Phonetic means of stylistics
Phoneme is the main unit of the phonological level. Its chief function is to differentiate meaningful units of the language. In contrast with the units of other language levels, phonemes have the expression side only, i.e. they are not twofold signs. As no phoneme can be stylistically marked in relation to another one, there are no EM on the phonological level. However, the English language can be characterized by certain patterns of sound arrangement. The use of these patterns (combinations and alterations of sounds in their syntagmatic succession) alongside with other language means may create various stylistic effects which give rise to SD on the phonological level.
The patterns of sound arrangement fall into:
a) versification, i.e. the art of writing poetry in keeping with certain rules based on language regularities and poets’ experience
b) instrumentation, i.e. the sum total of sound selection and combination modes which impart to the utterance a certain sound organization as well as emotional and expressive coloring.
There are three main models of sound arrangement in instrumentation:
1) alliteration; 2) assonance; 3) onomatopoeia.
Sometimes euphony is added to this list. By tradition, euphony is understood as a harmonious sounding of the utterance. It can be also regarded as an optimum concordance of sound and meaning in the utterance. In both interpretations euphony proves to be a generic notion which comprises various ways of sound arrangement: rhythm, rhyme, epiphora, anaphora, alliteration, assonance, dissonance, and other kinds of sound repetitions.

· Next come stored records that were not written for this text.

(* ===== verification/ProfileScreens.v ===== *)
(** * The profile screens (src/menu/profile.go)

    A member's statistics, SSH keys, block list, colours and password. *)

From S2P Require Import Prelude GoStrings GoTime Vault Sql Users Credentials Mail Input Screen Login World Widgets.

Section ProfileScreens.
Context `{Crypto, SshKeys, Env}.
#[local] Open Scope go_scope.

Definition colorblind_to (on : bool) (u : User) : User :=
  MkUser (ID u) (Handle u) (PasswordHash u) (RealName u) (Email u) (AccessLevel u) (Status u) (DailyMinutes u) (Points u)
    on (CreatedAt u) (LastLoginAt u).

Definition changePassword : flow () :=
  draw (ask_green (CRLF ++ str "Current password: ")) ;;
  cur ← readPassword;
  u ← ask me;
  match VerifyPassword (PasswordHash u) cur with
  | VPanic => halt Crash
  | VOk true =>
      draw (ask_green (str "New password (min 8): ")) ;;
      p1 ← readPassword;
      draw (ask_green (str "Confirm: ")) ;;
      p2 ← readPassword;
      if negb (beq p1 p2) || (len p1 <? minPasswordLen)
      then draw (ColorLine Red (str "passwords didn't match or were too short")) ;; anyKey_
      else
        salt ← random;
        let hash := HashPassword p1 salt in
        _ ← exec (λ b, ((), put_users (Users_SetPassword (ID u) hash (db_users b)) b));
        change (λ w, with_me (with_hash hash (me w)) w) ;;
        activity (str "password-change") [] ;;
        draw (ColorLine Cyan (str "Password changed.")) ;; anyKey_
  | VOk false | VBadHash => draw (ColorLine Red (str "wrong password")) ;; anyKey_
  end.

Definition block_row (x : Z * bytes) : flow () :=
  draw (Print (str "  " ++ Itoa (x.1 + 1) ++ str ") " ++ x.2 ++ CRLF)).

(** The handle of a blocked user, looked up afresh on every redraw. *)
Definition blocked_handle (b : bbs) (id : Z) : bytes :=
  match Users_ByID vault id (db_users b) with Ok u => Handle u | Err _ => str "unknown" end.

Definition manageBlocks : flow () :=
  u ← ask me;
  forever (λ _ : (),
    draw (Clear >> heading Cyan (str "Blocked Users") (str "-------------")) ;;
    ids ← query (λ b, Blocks_List (ID u) (db_blocks b));
    draw (match ids with [] => Line (str "  (you haven't blocked anyone)") | _ => id end) ;;
    handles ← query (λ b, blocked_handle b <$> ids);
    for_each block_row (imap (λ i h, (Z.of_nat i, h)) handles) ;;
    draw (ask_green (CRLF ++ str "[A]dd by handle  [U]nblock #  [Q]uit: ")) ;;
    key ← readKey;
    let k := toLower key in
    if k =? 97 then
      draw (Print (CRLF ++ str "Handle to block: ")) ;;
      in_ ← readLine;
      r ← query (λ b, Users_ByHandle vault (TrimSpace in_) (db_users b));
      match r with
      | Err _ => draw (ColorLine Red (str "  [x] no such user")) ;; mret (inl ())
      | Ok target =>
          if ID target =? ID u then draw (ColorLine Red (str "  [x] you can't block yourself")) ;; mret (inl ())
          else
            t ← time_now;
            r ← exec (λ b, let '(r, x) := Blocks_Block (db_users b) (ID u) (ID target) t (db_blocks b) in (r, put_blocks x b));
            match r with
            | Err _ => draw (ColorLine Red (str "  [x] could not block")) ;; mret (inl ())
            | Ok _ => activity (str "block-user") (Handle target) ;; draw (ColorLine Cyan (str "  [ok] blocked")) ;; mret (inl ())
            end
      end
    else if k =? 117 then
      match ids with
      | [] => mret (inl ())
      | _ =>
          draw (Print (CRLF ++ str "Number to unblock (or blank to cancel): ")) ;;
          in_ ← readLine;
          match pick (TrimSpace in_) (zip ids handles) with
          | None => mret (inl ())
          | Some (target, h) =>
              _ ← exec (λ b, ((), put_blocks (Blocks_Unblock (ID u) target (db_blocks b)) b));
              activity (str "unblock-user") h ;; draw (ColorLine Cyan (str "  [ok] unblocked")) ;; mret (inl ())
          end
      end
    else if (k =? 113) || (k =? 120) then mret (inr ())
    else mret (inl ())) ().

Definition key_row (x : Z * Key) : flow () :=
  draw (Print (str "  " ++ Itoa (x.1 + 1) ++ str ") " ++ Fingerprint x.2 ++ str "  " ++ Comment x.2 ++ CRLF)).

Definition add_key : flow () :=
  draw (Print (CRLF ++ str "Paste public key: ")) ;;
  line ← readLine;
  u ← ask me; t ← time_now;
  r ← exec (λ b, let '(r, x) := Keys_Add (db_users b) (ID u) (TrimSpace line) t (db_keys b) in (r, put_keys x b));
  match r with
  | Err ErrKeyTaken => draw (ColorLine Red (str "  [x] that key is already registered to an account"))
  | Err _ => draw (ColorLine Red (str "  [x] invalid SSH public key"))
  | Ok _ => draw (ColorLine Cyan (str "  [ok] key added")) ;; activity (str "key-add") []
  end.

Definition revoke_key (active : list Key) : flow () :=
  draw (Print (CRLF ++ str "Number to revoke (or blank to cancel): ")) ;;
  in_ ← readLine;
  match pick (TrimSpace in_) active with
  | None => draw (ColorLine Red (str "  [x] no such key"))
  | Some k =>
      t ← time_now;
      _ ← exec (λ b, ((), put_keys (Keys_Revoke (KID k) t (db_keys b)) b));
      draw (ColorLine Cyan (str "  [ok] key revoked")) ;; activity (str "key-revoke") (Fingerprint k)
  end.

Definition toggle_colorblind (on : bool) : flow () :=
  u ← ask me;
  _ ← exec (λ b, ((), put_users (Users_SetColorblind (ID u) on (db_users b)) b));
  change (λ w, with_cb on (with_me (colorblind_to on (me w)) w)) ;;
  activity (str "colorblind-toggle") (if on then str "off" else str "on").

Definition RunProfile : flow () :=
  forever (λ _ : (),
    draw Clear ;;
    u ← ask me;
    fresh ← query (λ b, Users_ByID vault (ID u) (db_users b));
    let stats := match fresh with Ok f => f | Err _ => u end in
    draw (heading Cyan (str "Your Stats") (str "----------") >>
          Print (str "  Handle: " ++ Handle stats ++ str "   Access level: " ++ Itoa (AccessLevel stats) ++ CRLF) >>
          Print (str "  Points: " ++ Itoa (Points stats) ++ str "   Member since: " ++ fmt_date (CreatedAt stats) ++ CRLF ++ CRLF) >>
          heading Cyan (str "Your SSH Keys") (str "-------------")) ;;
    active ← query (λ b, Keys_Active (ID u) (db_keys b));
    draw (match active with [] => Line (str "  (none — add one before you lose access!)") | _ => id end) ;;
    for_each key_row (imap (λ i k, (Z.of_nat i, k)) active) ;;
    draw (Print (str "  Colorblind-friendly colors: " ++ (if Colorblind stats then str "on" else str "off") ++ CRLF) >>
          ask_green (CRLF ++ str "[A]dd key  [R]evoke key  [P]assword  [C]olorblind  [B]locked users  [Q]uit: ")) ;;
    key ← readKey;
    let k := toLower key in
    if k =? 99 then toggle_colorblind (negb (Colorblind stats)) ;; mret (inl ())
    else if k =? 112 then changePassword ;; mret (inl ())
    else if k =? 98 then manageBlocks ;; mret (inl ())
    else if k =? 97 then add_key ;; mret (inl ())
    else if k =? 114 then
      (match active with [] => mret () | _ => revoke_key active end) ;; mret (inl ())
    else if (k =? 113) || (k =? 120) then mret (inr ())
    else mret (inl ())) ().

(** ** Termination *)

Lemma tame_changePassword : tame changePassword.
Proof. unfold changePassword. tame. Qed.

Lemma tame_manageBlocks : tame manageBlocks.
Proof. unfold manageBlocks, block_row. tame. Qed.

Lemma tame_RunProfile : tame RunProfile.
Proof.
  unfold RunProfile, key_row, add_key, revoke_key, toggle_colorblind.
  pose proof tame_changePassword. pose proof tame_manageBlocks. tame.
Qed.
End ProfileScreens.

#[export] Hint Resolve tame_RunProfile : tame.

Alliteration is a deliberate reiterated repetition of the same (or acoustically similar) sounds and sound combinations. It is one of the most ancient SD of English poetry. An Old English poem was completely alliteral as there were obligatory sound repetitions in certain parts of the poem. Alliteration is also widely used in English folklore, in proverbs, sayings and set expressions, e.g. Praise is not pudding; Seldom seen, soon forgotten; Muck and money go together; Safe and sound.
Nowadays alliteration can be also found in book titles, e.g. Man and Mice (J.Steinbeck); Silver Spoon, Swan Song (J. Galsworthy). It is most frequent in modern poetry where it creates a certain melodic and emotional effect while enhancing the expressiveness of the utterance.

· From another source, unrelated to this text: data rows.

(* ===== verification/Apply.v ===== *)
(** * The membership application (src/menu/apply.go)

    What a Telnet caller can do: give a handle, public keys, a contact and a
    note.  Nothing is stored before the last answer. *)

From S2P Require Import Prelude GoStrings GoTime Vault Sql Users Credentials DoorStore Input Screen Login World Widgets.

Section Apply.
Context `{Crypto, SshKeys, Env}.
#[local] Open Scope go_scope.

(** The keys, one a line, the invalid ones skipped. *)
Definition readKeys : flow (list bytes) :=
  forever (λ keyLines,
    draw (ask_green (str "key> ")) ;;
    line ← readLine;
    let line := TrimSpace line in
    if beq line [] then mret (inr keyLines)
    else if negb (ValidatePublicKey line) then
      draw (ColorLine Red (str "  [x] not a valid SSH public key - skipped")) ;; mret (inl keyLines)
    else draw (ColorLine Cyan (str "  [ok] key accepted")) ;; mret (inl (keyLines ++ [line]))) [].

Definition save_key (userID : Z) (k : bytes) : flow () :=
  t ← time_now;
  r ← exec (λ b, let '(r, x) := Keys_Add (db_users b) userID k t (db_keys b) in (r, put_keys x b));
  match r with
  | Err e => draw (ColorLine Red (str "  [x] a key failed to save: " ++ err_text e))
  | Ok _ => mret ()
  end.

Definition application_note (contact note : bytes) : bytes :=
  let c := TrimSpace contact in
  if beq c [] then TrimSpace note else str "contact: " ++ c ++ [10] ++ TrimSpace note.

(** Persist: the pending user, the keys, the application. *)
Definition submit (h : bytes) (keyLines : list bytes) (fullNote : bytes) : flow () :=
  t ← time_now; n1 ← random; n2 ← random;
  r ← exec (λ b, let '(r, x) := Users_Create vault h [] [] [] t n1 n2 (db_users b) in (r, put_users x b));
  match r with
  | Err e => draw (ColorLine Red (str "Could not submit application: " ++ err_text e))
  | Ok u =>
      for_each (save_key (ID u)) keyLines ;;
      t ← time_now; n ← random;
      r ← exec (λ b, let '(r, x) := Memberships_Apply vault (db_users b) (ID u) fullNote t n (db_memberships b) in
                     (r, put_memberships x b));
      match r with
      | Err e => draw (ColorLine Red (str "Could not record application: " ++ err_text e))
      | Ok _ =>
          activity (str "membership-application") (str "handle=" ++ h) ;;
          draw (Print CRLF >> ColorLine Cyan (str "Application submitted! The SysOp will review it.") >>
                Line (str "Once approved you'll receive a one-time token out-of-band, then") >>
                Line (str "connect via SSH to set your password and log in. 73!"))
      end
  end.

Definition RunApply : flow () :=
  name ← query (λ b, BBSName (db_settings b));
  let title := name ++ str " :: Membership Application" in
  draw (Clear >> heading Cyan title (replicate (length title) 45) >>
        Line (str "Telnet is for applying only. Approved members connect over SSH.") >> Print CRLF >>
        ask_green (str "Desired handle: ")) ;;
  h ← readLine;
  let h := TrimSpace h in
  if beq h [] then draw (Line (str "No handle entered. Goodbye."))
  else
    taken ← query (λ b, Users_ByHandle vault h (db_users b));
    match taken with
    | Ok _ => draw (ColorLine Red (str "That handle is already taken. Goodbye."))
    | Err _ =>
        draw (Print CRLF >> Line (str "Paste your SSH PUBLIC key(s), one per line. Blank line when done.") >>
              Line (str "(Public keys are safe to send in the clear; your password is set later over SSH.)")) ;;
        keyLines ← readKeys;
        match keyLines with
        | [] => draw (ColorLine Red (str "At least one SSH public key is required to join. Goodbye."))
        | _ =>
            draw (Print CRLF >> Line (str "How can the SysOp reach you out-of-band to deliver your approval") >>
                  ask_green (str "token? (optional, e.g. PGP-encrypted email): ")) ;;
            contact ← readLine;
            draw (ask_green (str "Why do you want to join? ")) ;;
            note ← readLine;
            submit h keyLines (application_note contact note)
        end
    end.

Lemma tame_RunApply : tame RunApply.
Proof. unfold RunApply, readKeys, submit, save_key. tame. Qed.
End Apply.

#[export] Hint Resolve tame_RunApply : tame.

Assonance is a deliberate reiterated repetition of the same (or acoustically similar) vowels in close succession aimed at creating a specific sound and contential effect.
Onomatopoeia is deliberate reiterated repetition of sounds and their combinations which, to a certain degree, imitates natural sounds. Onomatopoeia is basically the result of alliteration, e.g. Dreadful young creatures – squealing and squawking (D. Carter). Numerous examples prove the hypothesis of the correlation between the meaning of the word and its sound structure.
STYLISTIC MORPHOLOGY OF THE ENGLISH LANGUAGE
The main unit of the morphological level is a morpheme – the smallest meaningful unit which can be singled out in a word. There are two types of morphemes: root morphemes and affix ones. Morphology chiefly deals with forms, functions and meanings of affix morphemes.
Affix morphemes in English are subdivided into word-building and form-building morphemes. In the latter case affixation may be: 1) synthetical (boys, lived, comes, going); 2) analytical (has invited, is invited, does not invite); 3) based on the alteration of the root vowel (write-wrote); 4) suppletive (go-went).
There are few language (or paradigmatic) synonyms among English morphemes and only some of them form stylistic oppositions, e.g, he lives – he does live. Come! – Do come! Don’t forget – Don’t you forget. This scarcity of morphological EM which is predetermined by the analytical character of the English language is compensated by a great variety of SD.
Morphological SD as a deliberate shift in the fixed distribution of morphemes can be creted by means of: a) the violation of the usual combinability of morphemes within a word, e.g. the plural of uncountable nouns (sands, waters, times), or the Continuous forms of the verbs of sense perception (to be seeing, to be knowing, to be feeling); b) the violation of the contextual distribution of morphemes, which is called form transposition.